What to do:
A single stretch of the material below is to be transcribed exactly, starting at the line with "let s2 := at_ s 2 in" and ending after the line with "Module unicode.".

Records for this task:
================

Lemma assignment_never_writes_custom key name :
  no_custom_names →
  is_custom_property name = true →
  name ∉ written_by typed_keys key.
Proof.
  unfold no_custom_names, written_by. cbn [addressed_property].
  intros Htable Hname. rewrite Forall_forall in Htable.
  destruct (attribute_property key) as [a|] eqn:Ha; [|by intros ?%elem_of_nil].
  cbn. destruct (reached_by_setProperty a) as [p|] eqn:Hp;
    [|by intros ?%elem_of_nil].
  unfold attribute_property in Ha. destruct (own_member key); [done|].
  apply find_some in Ha as [Ha%list_elem_of_In _].
  destruct (Htable a Ha) as [Hcustom _].
  assert (is_custom_property p = false) as Hpc.
  { apply reached_by_setProperty_Some in Hp as ->. unfold css_name.
    by rewrite Hcustom, is_custom_property_lowercase. }
  assert (p ∈ supported_properties) as Hsupported.
  { unfold reached_by_setProperty in Hp. cbn zeta in Hp.
    destruct (is_custom_property (css_name a) || is_supported (css_name a))
      eqn:Hor; [|done].
    injection Hp as <-. rewrite Hpc in Hor. cbn in Hor.
    by apply bool_decide_eq_true in Hor. }
  destruct (Htable p Hsupported) as [_ Hlong]. rewrite Forall_forall in Hlong.
  unfold declaration_names, shorthand_longhands. rewrite Hpc.
  destruct (longhands p) as [|l ls] eqn:Hls.
  - intros ->%list_elem_of_singleton. congruence.
  - intros Hin. specialize (Hlong name Hin). congruence.
Qed.

(** X16.  Assignment to the style object never reaches a custom property
    (no supported property or longhand having a name that starts with two
    hyphens): the typed revision leaves every custom property as it was,
    whatever the keys of the style map, and so does revert, for any
    handle.  The keys are taken not to be members of the style object
    itself. *)
Theorem custom_properties_are_out_of_reach element styles (h : RevertHandle) name :
  no_custom_names →
  is_custom_property name = true →
  forallb assignable (Object_keys styles) = true →
  forallb assignable (Object_keys (prevValues h)) = true →
  declarations (style (TypedKeys.setStyle element styles).1) !! name
    = declarations (style element) !! name
  ∧ declarations (style (revert h element)) !! name
    = declarations (style element) !! name.
Proof.
  intros Htable Hname _ _. split.
  - change (TypedKeys.setStyle element styles)
      with (setStyle_of typed_keys element styles).
    rewrite setStyle_of_fold, fold_patch_of_other; [done|].
    intros k _. by apply assignment_never_writes_custom.
  - unfold revert. cbn. apply Object_assign_frame, Forall_forall.
    intros k _. by apply assignment_never_writes_custom.
Qed.

(** *** Patch and revert together *)

(** X17.  Revert writes the captured values whatever was done to the
    element since the patch.  For keys that each name one and the same
    longhand by name and by attribute, no two naming the same property,
    and an element whose declarations held serialised values: after revert
    the property of a key has the value it had before the patch, without
    the important flag (also when it had the flag before), and is absent
    if it was absent. *)
Theorem revert_overrides_later_changes (r : revision) element styles key element' :
  NoDup (css_name <$> Object_keys styles) →
  forallb restorable (Object_keys styles) = true →
  serialised (style element) →
  key ∈ Object_keys styles →
  declarations (style (revert (setStyle_of r element styles).2 element'))
    !! css_name key
    = (λ d, (d.1, false)) <$> declarations (style element) !! css_name key.
Proof.
  intros Hnd Hkeys Hser Hkey. apply revert_restorable_lookup; [done..|].
  intros v i. apply Hser.
Qed.
(** * Galah: request dispatch, header filtering and event logging

    A shallow embedding of [server.go] (package [main]) and of the event
    logger (package [logger]) of the galah honeypot, with the properties of
    the dispatch pipeline proved over it.

    Go strings are byte strings ([string]); Go maps are [gmap]s; a Go
    [error] is carried as its message, [nil] being [None]. *)

From Stdlib Require Import ZArith NArith Ascii String List Lia DecimalString.
From stdpp Require Import base option list gmap fin_maps strings sorting.

Local Open Scope string_scope.
Local Open Scope list_scope.

(** Go's [error] interface, observed only through [Error()]. *)
Abbreviation error := string (only parsing).

(** A byte as the number it is, and back. *)
Definition byteOf (c : ascii) : Z := Z.of_N (N_of_ascii c).
Definition asByte (n : Z) : ascii := ascii_of_N (Z.to_N n).

Definition bytes (l : list Z) : string :=
  string_of_list_ascii (asByte <$> l).

(* ===================================================================== *)
(** ** Packages [unicode/utf8] and [unicode] *)
(* ===================================================================== *)

Module utf8.

Local Open Scope Z_scope.

Definition RuneError : Z := 0xFFFD.
Definition RuneSelf : Z := 0x80.
Definition MaxRune : Z := 0x10FFFF.

(** [first[s0]]: what the first byte says of the sequence it starts. The
    low three bits are the length of the sequence, the high four the
    index of the range in which its second byte must lie; [0xF0] marks an
    ASCII byte and [0xF1] a byte that starts no sequence. *)
Definition first (s0 : Z) : Z :=
  if s0 <? 0x80 then 0xF0
  else if s0 <? 0xC2 then 0xF1
  else if s0 <? 0xE0 then 0x02
  else if s0 =? 0xE0 then 0x13
  else if s0 <? 0xED then 0x03
  else if s0 =? 0xED then 0x23
  else if s0 <? 0xF0 then 0x03
  else if s0 =? 0xF0 then 0x34
  else if s0 <? 0xF4 then 0x04
  else if s0 =? 0xF4 then 0x44
  else 0xF1.

Definition acceptRanges (i : Z) : Z * Z :=
  if i =? 0 then (0x80, 0xBF)
  else if i =? 1 then (0xA0, 0xBF)
  else if i =? 2 then (0x80, 0x9F)
  else if i =? 3 then (0x90, 0xBF)
  else if i =? 4 then (0x80, 0x8F)
  else (0, 0).

(** [s[i]], for an [i] below the length. *)
Definition at_ (s : string) (i : nat) : Z :=
  match String.get i s with
  | Some c => byteOf c
  | None => 0
  end.

(** [DecodeRuneInString]: the first rune of [s] and its width in bytes;
    [(RuneError, 1)] when [s] starts with a byte sequence that encodes no
    rune. *)
Definition DecodeRuneInString (s : string) : Z * Z :=
  let n := Z.of_nat (String.length s) in
  if n <? 1 then (RuneError, 0) else
  let s0 := at_ s 0 in
  let x := first s0 in
  if 0xF0 <=? x then
    ((if Z.testbit x 0 then RuneError else s0), 1)
  else
    let sz := Z.land x 7 in
    let accept := acceptRanges (Z.shiftr x 4) in
    if n <? sz then (RuneError, 1) else
    let s1 := at_ s 1 in
    if (s1 <? fst accept) || (snd accept <? s1) then (RuneError, 1) else
    if sz <=? 2 then
      (Z.lor (Z.shiftl (Z.land s0 0x1F) 6) (Z.land s1 0x3F), 2)
    else
      let s2 := at_ s 2 in
      if (s2 <? 0x80) || (0xBF <? s2) then (RuneError, 1) else
      if sz <=? 3 then
        (Z.lor (Z.lor (Z.shiftl (Z.land s0 0x0F) 12)
                      (Z.shiftl (Z.land s1 0x3F) 6))
               (Z.land s2 0x3F), 3)
      else
        let s3 := at_ s 3 in
        if (s3 <? 0x80) || (0xBF <? s3) then (RuneError, 1) else
        (Z.lor (Z.lor (Z.shiftl (Z.land s0 0x07) 18)
                      (Z.shiftl (Z.land s1 0x3F) 12))
               (Z.lor (Z.shiftl (Z.land s2 0x3F) 6) (Z.land s3 0x3F)), 4).

(** [AppendRune] to the empty slice: the encoding of [r], which is that
    of [RuneError] for a surrogate and for a value that is no rune. *)
Definition AppendRune (r : Z) : string :=
  let i := r mod 2 ^ 32 in
  let cont (k : Z) := Z.lor 0x80 (Z.land (Z.shiftr i k) 0x3F) in
  if i <=? 0x7F then bytes [i]
  else if i <=? 0x7FF then bytes [Z.lor 0xC0 (Z.shiftr i 6); cont 0]
  else if (MaxRune <? i) || ((0xD800 <=? i) && (i <=? 0xDFFF))
  then bytes [0xEF; 0xBF; 0xBD]
  else if i <=? 0xFFFF
  then bytes [Z.lor 0xE0 (Z.shiftr i 12); cont 6; cont 0]
  else bytes [Z.lor 0xF0 (Z.shiftr i 18); cont 12; cont 6; cont 0].

(** The bytes of [s] from the start of a rune on: [width] is the number
    of bytes of the sequence under way that are still to come. A string
    is valid when no sequence in it decodes to [(RuneError, 1)]. *)
Fixpoint validFrom (width : nat) (s : string) : bool :=
  match s with
  | EmptyString => true
  | String _ s' =>
      match width with
      | S k => validFrom k s'
      | O =>
          let '(r, size) := DecodeRuneInString s in
          if (r =? RuneError) && (size =? 1) then false
          else validFrom (Z.to_nat size - 1) s'
      end
  end.

Definition ValidString (s : string) : bool := validFrom 0 s.

End utf8.

Module unicode.

Local Open Scope Z_scope.

Definition MaxASCII : Z := 0x7F.

(** [unicode.ToLower]. Beyond ASCII the lower case of a rune is looked
    up in the case tables of the Unicode version the program is built
    with, [To(LowerCase, r)]: that lookup is [lowerCase]. *)
Definition ToLower (lowerCase : Z → Z) (r : Z) : Z :=
  if r <=? MaxASCII then
    if (65 <=? r) && (r <=? 90) then r + (97 - 65) else r
  else lowerCase r.

End unicode.

(* ===================================================================== *)
(** ** Package [strings] *)
(* ===================================================================== *)

Module strings.

(** [c += 'a' - 'A'] for a [c] in [A-Z]. *)
Definition lower_byte (c : ascii) : ascii :=
  let n := byteOf c in
  if (65 <=? n)%Z && (n <=? 90)%Z then asByte (n + (97 - 65)) else c.

Fixpoint isASCII (s : string) : bool :=
  match s with
  | EmptyString => true
  | String c s' => (byteOf c <? utf8.RuneSelf)%Z && isASCII s'
  end.

Fixpoint hasUpper (s : string) : bool :=
  match s with
  | EmptyString => false
  | String c s' =>
      ((65 <=? byteOf c)%Z && (byteOf c <=? 90)%Z) || hasUpper s'
  end.

Fixpoint mapBytes (f : ascii → ascii) (s : string) : string :=
  match s with
  | EmptyString => EmptyString
  | String c s' => String (f c) (mapBytes f s')
  end.

(** [strings.Map]: the runes of [s], a byte that starts no rune counting
    as [RuneError], each replaced by the encoding of its image, or by
    nothing when the image is negative. Go copies the bytes of a rune
    that is its own image instead of encoding it again, which gives the
    same bytes. [width] counts the bytes of the rune under way that are
    still to be passed over. *)
Fixpoint mapFrom (mapping : Z → Z) (width : nat) (s : string) : string :=
  match s with
  | EmptyString => EmptyString
  | String _ s' =>
      match width with
      | S k => mapFrom mapping k s'
      | O =>
          let '(c, size) := utf8.DecodeRuneInString s in
          let r := mapping c in
          (if (0 <=? r)%Z then utf8.AppendRune r else "")
          +:+ mapFrom mapping (Z.to_nat size - 1) s'
      end
  end.

Definition Map (mapping : Z → Z) (s : string) : string := mapFrom mapping 0 s.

================

Response to this task:
      let s2 := at_ s 2 in
      if (s2 <? 0x80) || (0xBF <? s2) then (RuneError, 1) else
      if sz <=? 3 then
        (Z.lor (Z.lor (Z.shiftl (Z.land s0 0x0F) 12)
                      (Z.shiftl (Z.land s1 0x3F) 6))
               (Z.land s2 0x3F), 3)
      else
        let s3 := at_ s 3 in
        if (s3 <? 0x80) || (0xBF <? s3) then (RuneError, 1) else
        (Z.lor (Z.lor (Z.shiftl (Z.land s0 0x07) 18)
                      (Z.shiftl (Z.land s1 0x3F) 12))
               (Z.lor (Z.shiftl (Z.land s2 0x3F) 6) (Z.land s3 0x3F)), 4).

(** [AppendRune] to the empty slice: the encoding of [r], which is that
    of [RuneError] for a surrogate and for a value that is no rune. *)
Definition AppendRune (r : Z) : string :=
  let i := r mod 2 ^ 32 in
  let cont (k : Z) := Z.lor 0x80 (Z.land (Z.shiftr i k) 0x3F) in
  if i <=? 0x7F then bytes [i]
  else if i <=? 0x7FF then bytes [Z.lor 0xC0 (Z.shiftr i 6); cont 0]
  else if (MaxRune <? i) || ((0xD800 <=? i) && (i <=? 0xDFFF))
  then bytes [0xEF; 0xBF; 0xBD]
  else if i <=? 0xFFFF
  then bytes [Z.lor 0xE0 (Z.shiftr i 12); cont 6; cont 0]
  else bytes [Z.lor 0xF0 (Z.shiftr i 18); cont 12; cont 6; cont 0].

(** The bytes of [s] from the start of a rune on: [width] is the number
    of bytes of the sequence under way that are still to come. A string
    is valid when no sequence in it decodes to [(RuneError, 1)]. *)
Fixpoint validFrom (width : nat) (s : string) : bool :=
  match s with
  | EmptyString => true
  | String _ s' =>
      match width with
      | S k => validFrom k s'
      | O =>
          let '(r, size) := DecodeRuneInString s in
          if (r =? RuneError) && (size =? 1) then false
          else validFrom (Z.to_nat size - 1) s'
      end
  end.

Definition ValidString (s : string) : bool := validFrom 0 s.

End utf8.

Module unicode.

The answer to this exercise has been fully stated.